Stored data
(** * Further properties: [cleanup_all] and the global configuration *)

(** X24.  The [gather] of [cleanup_all] always comes to an end.  In every
    state an interleaving can reach, a coroutine that is not done can take
    a step, every step brings the coroutines closer to the end, and no
    interleaving takes more than three steps per registered workspace; the
    event loop that resumes the first unfinished coroutine is one such
    interleaving. *)
Theorem cleanup_all_always_finishes cfg cwd locked oracle w :
  cleanup_all cfg cwd locked oracle w (cleanup_all_in_order cfg cwd locked oracle w)
  ∧ ∀ st, ca_reachable cfg cwd locked oracle (cleanup_all_start w) st →
      (ca_gathered st = false → ∃ st', ca_step cfg cwd locked oracle st st')
      ∧ (∀ st', ca_step cfg cwd locked oracle st st' →
                (ca_remaining st' < ca_remaining st)%nat)
      ∧ (ca_remaining st ≤ 3 * size (active_workspaces w))%nat
      ∧ length (ca_tasks st) = size (active_workspaces w).
Proof.
  split; [apply cleanup_all_in_order_is_run|].
  intros st Hreach. split; [apply ca_progress|]. split.
  - intros st' [i Hi]. by eapply ca_advance_decreases.
  - by eapply ca_reachable_bounds.
Qed.

(** Two registered workspaces: at most six steps. *)
Lemma cleanup_all_always_finishes_witness :
  (ca_remaining
     (ca_run Fixture.cfg0 FixtureWs.cwd0 FixtureWs.nothing_locked FixtureWs.git_ok 1
        (cleanup_all_start FixtureMore.w_two)) ≤ 3 * 2)%nat.
Proof.
  refine (proj1 (proj2 (proj2 (proj2 (cleanup_all_always_finishes Fixture.cfg0 FixtureWs.cwd0
            FixtureWs.nothing_locked FixtureWs.git_ok FixtureMore.w_two) _ _)))).
  apply ca_run_reaches. constructor.
Defined.

(** X25.  [cleanup_all] raises only through its last command.  Errors of
    the single cleanups are collected by [gather]; with worktrees disabled
    the call returns; with worktrees enabled it raises exactly when
    [git worktree prune] cannot be launched, so without git it raises even
    when no workspace is registered. *)
Theorem cleanup_all_raises_only_from_prune cfg cwd locked oracle w out :
  cleanup_all cfg cwd locked oracle w out →
  (use_worktrees (workspace cfg) = false → fst out = Ok tt)
  ∧ (∀ e, fst out = Raise e →
          use_worktrees (workspace cfg) = true
          ∧ ∃ n, response (oracle n ["git"; "worktree"; "prune"]) = CmdRaises e)
  ∧ (∀ e, use_worktrees (workspace cfg) = true →
          (∀ n, response (oracle n ["git"; "worktree"; "prune"]) = CmdRaises e) →
          fst out = Raise e).
Proof.
  intros (st & _ & _ & ->). unfold cleanup_all_prune.
  destruct (use_worktrees (workspace cfg)).
  - unfold mbind, M_bind, _run_command.
    destruct (response (oracle (awaits (ca_world st)) ["git"; "worktree"; "prune"]))
      as [e0|rc out err] eqn:Hr; cbn.
    + split; [done|]. split.
      * intros e [= <-]. split; [done|]. by eexists.
      * intros e _ He. specialize (He (awaits (ca_world st))). congruence.
    + split; [done|]. split; [done|].
      intros e _ He. specialize (He (awaits (ca_world st))). congruence.
  - cbn. split; [done|]. split; done.
Qed.

(** Nothing is registered and git is missing. *)
Lemma cleanup_all_raises_only_from_prune_witness :
  fst (cleanup_all_in_order Fixture.cfg0 FixtureWs.cwd0 FixtureWs.nothing_locked
         FixtureWs.git_unlaunchable FixtureWs.w_empty)
  = Raise (OSError "OSError" "[Errno 24] Too many open files").
Proof.
  apply (proj2 (proj2 (cleanup_all_raises_only_from_prune Fixture.cfg0 FixtureWs.cwd0
                         FixtureWs.nothing_locked FixtureWs.git_unlaunchable
                         FixtureWs.w_empty _
                         (cleanup_all_in_order_is_run _ _ _ _ _)))).
  - reflexivity.
  - intros n. reflexivity.
Defined.

(** X26.  With cleanup-on-exit disabled [cleanup_all] removes nothing: in
    every interleaving the files and the registry are untouched and no
    coroutine has waited for a command when the [gather] ends; all that is
    left to run is [git worktree prune]. *)
Theorem cleanup_all_disabled_keeps_everything cfg cwd locked oracle w out :
  cleanup_on_exit (workspace cfg) = false →
  cleanup_all cfg cwd locked oracle w out →
  ∃ before_prune,
    out = cleanup_all_prune cfg oracle before_prune
    ∧ fs before_prune = fs w
    ∧ active_workspaces before_prune = active_workspaces w
    ∧ awaits before_prune = awaits w.
Proof.
  intros Hoff (st & Hreach & _ & ->).
  destruct (ca_disabled_inv cfg cwd locked oracle w st Hoff Hreach) as (Hf & Hr & Ha & _).
  by exists (ca_world st).
Qed.

Lemma cleanup_all_disabled_keeps_everything_witness :
  ∃ before_prune,
    cleanup_all_in_order FixtureMore.cfg_keep FixtureWs.cwd0 FixtureWs.nothing_locked
      FixtureWs.git_ok FixtureMore.w_two
    = cleanup_all_prune FixtureMore.cfg_keep FixtureWs.git_ok before_prune
    ∧ fs before_prune = fs FixtureMore.w_two
    ∧ active_workspaces before_prune = active_workspaces FixtureMore.w_two
    ∧ awaits before_prune = awaits FixtureMore.w_two.
Proof.
  exact (cleanup_all_disabled_keeps_everything FixtureMore.cfg_keep FixtureWs.cwd0
           FixtureWs.nothing_locked FixtureWs.git_ok FixtureMore.w_two _ eq_refl
           (cleanup_all_in_order_is_run _ _ _ _ _)).
Defined.



(** X28.  A [gather] of one coroutine is that coroutine: run to its end,
    the lone [cleanup_workspace] task leaves the world, and the result or
    error, that a direct call to [cleanup_workspace] gives. *)
Theorem gather_of_one_is_cleanup_workspace cfg cwd locked oracle p w :
  let st := ca_run cfg cwd locked oracle 3 {| ca_world := w; ca_tasks := [CtStart p] |} in
  ∃ r, ca_tasks st = [CtDone r]
       ∧ cleanup_workspace cfg cwd locked oracle p w = (r, ca_world st).
Proof.
  intros st. subst st.
  unfold cleanup_workspace, _remove_git_worktree.
  destruct (cleanup_on_exit (workspace cfg)) eqn:Hon.
  2: { gather_crunch. by eexists. }
  destruct (fs_exists (fs w) (resolve cwd (p // ".git"))
            && fs_is_file (fs w) (resolve cwd (p // ".git"))) eqn:Hwt.
  2: { gather_crunch. by eexists. }
  destruct (response (oracle (awaits w) (git_worktree_remove p))) as [e1|rc1 out1 err1] eqn:H1.
  { destruct (is_Exception e1) eqn:He1; gather_crunch; by eexists. }
  destruct (response (oracle (S (awaits w)) (git_branch_delete p))) as [e2|rc2 out2 err2] eqn:H2.
  { destruct (is_Exception e2) eqn:He2, (negb (rc1 =? 0)) eqn:Hrc; gather_crunch; by eexists. }
  destruct (negb (rc1 =? 0)) eqn:Hrc; gather_crunch; by eexists.
Qed.

(** A working tree whose removal git refuses and whose branch it deletes. *)
Lemma gather_of_one_is_cleanup_workspace_witness :
  ∃ r, cleanup_workspace Fixture.cfg0 FixtureWs.cwd0 FixtureWs.out_locked
         (FixtureWs.git_status 1) FixtureWs.ws_path FixtureWs.w_worktree
       = (r, ca_world (ca_run Fixture.cfg0 FixtureWs.cwd0 FixtureWs.out_locked
                         (FixtureWs.git_status 1) 3
                         {| ca_world := FixtureWs.w_worktree;
                            ca_tasks := [CtStart FixtureWs.ws_path] |})).
Proof.
  destruct (gather_of_one_is_cleanup_workspace Fixture.cfg0 FixtureWs.cwd0 FixtureWs.out_locked
              (FixtureWs.git_status 1) FixtureWs.ws_path FixtureWs.w_worktree)
    as (r & _ & Hrun).
  by exists r.
Defined.

(** * The global configuration: [src/core/config.py] *)

(** X29.  [set_config] stores a configuration only after it has passed
    [validate]: when it returns, the global holds the new configuration,
    the two numeric ranges hold, the CLI was found unless in dry-run mode,
    and the workspace, cache and log directories exist; when it raises, the
    global is what it was before. *)
Theorem set_config_stores_only_valid cwd which float_str c st :
  let run := set_config cwd which float_str c st in
  match fst run with
  | Ok _ =>
      _config (snd run) = Some c
      ∧ validate_max_concurrent (research c) = true
      ∧ validate_warning_threshold c = true
      ∧ (dry_run (research c) = false → which (cli_path (claude (research c))) = true)
      ∧ fs_is_dir (cm_fs (snd run)) (resolve cwd (base_dir (workspace (research c)))) = true
      ∧ fs_is_dir (cm_fs (snd run)) (resolve cwd (cache_dir c)) = true
      ∧ fs_is_dir (cm_fs (snd run)) (resolve cwd (log_dir c)) = true
  | Raise e => _config (snd run) = _config st
  end.
Proof.
  intros run. subst run. unfold set_config.
  pose proof (validate_config cwd which float_str c st) as Hkeep.
  destruct (validate cwd which float_str c st) as [[[]|e] st1] eqn:Hval.
  - rewrite (bind_run _ _ _ _ _ Hval). cbn.
    apply validate_Ok in Hval as (Hcli & Hmc & Hwt & D1 & D2 & D3 & _). done.
  - rewrite (bind_raise _ _ _ _ _ Hval). exact Hkeep.
Qed.

Lemma set_config_stores_only_valid_witness :
  _config (snd (set_config FixtureWs.cwd0 (λ _, true) FixtureMore.float_str0
                  FixtureMore.full_zero
                  {| _config := Some FixtureMore.full0;
                     cm_fs := list_to_map FixtureWs.host_files |}))
  = Some FixtureMore.full0.
Proof.
  exact (set_config_stores_only_valid FixtureWs.cwd0 (λ _, true) FixtureMore.float_str0
           FixtureMore.full_zero
           {| _config := Some FixtureMore.full0; cm_fs := list_to_map FixtureWs.host_files |}).
Defined.

(** X30.  [get_config] validates at most once, and stores before it
    validates.  While the global holds a configuration the call returns it
    and changes nothing.  On the first call the configuration built from
    the environment is stored and then validated: when validation raises,
    the error reaches the caller, but the global already holds that
    configuration, and every later call returns it without validating
    it. *)
Theorem get_config_stores_before_validating cwd which float_str from_env st :
  let run := get_config cwd which float_str from_env st in
  (∀ c, _config st = Some c → run = (Ok c, st))
  ∧ (_config st = None →
     match from_env with
     | inl e => run = (Raise e, st)
     | inr c =>
         _config (snd run) = Some c
         ∧ fst run = match fst (validate cwd which float_str c st) with
                     | Ok _ => Ok c
                     | Raise e => Raise e
                     end
         ∧ ∀ which' float_str' from_env',
             get_config cwd which' float_str' from_env' (snd run) = (Ok c, snd run)
     end).
Proof.
  intros run. subst run. unfold get_config. split.
  - by intros c ->.
  - intros ->. destruct from_env as [e|c]; [done|].
    pose proof (validate_config cwd which float_str c (set_global (Some c) st)) as Hkeep.
    assert (fst (validate cwd which float_str c (set_global (Some c) st))
            = fst (validate cwd which float_str c st)) as Hsame.
    { unfold validate, mbind, M_bind, raise, mret, M_ret, cm_mkdir. cbn [cm_fs set_global].
      repeat (case_match; simplify_eq/=); done. }
    unfold mbind, M_bind, mret, M_ret in *.
    destruct (validate cwd which float_str c (set_global (Some c) st)) as [[[]|e] st1];
      cbn [fst snd] in *; rewrite <- Hsame; (split; [done|]); (split; [done|]);
      intros which' float_str' from_env'; by rewrite Hkeep.
Qed.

PROBLEM TO SOLVE: With the line that contains "assert (fst (validate" as your start, reproduce the data above exactly through its last line, and nothing before that start.

RESPONSE TO THIS EXERCISE:
    assert (fst (validate cwd which float_str c (set_global (Some c) st))
            = fst (validate cwd which float_str c st)) as Hsame.
    { unfold validate, mbind, M_bind, raise, mret, M_ret, cm_mkdir. cbn [cm_fs set_global].
      repeat (case_match; simplify_eq/=); done. }
    unfold mbind, M_bind, mret, M_ret in *.
    destruct (validate cwd which float_str c (set_global (Some c) st)) as [[[]|e] st1];
      cbn [fst snd] in *; rewrite <- Hsame; (split; [done|]); (split; [done|]);
      intros which' float_str' from_env'; by rewrite Hkeep.
Qed.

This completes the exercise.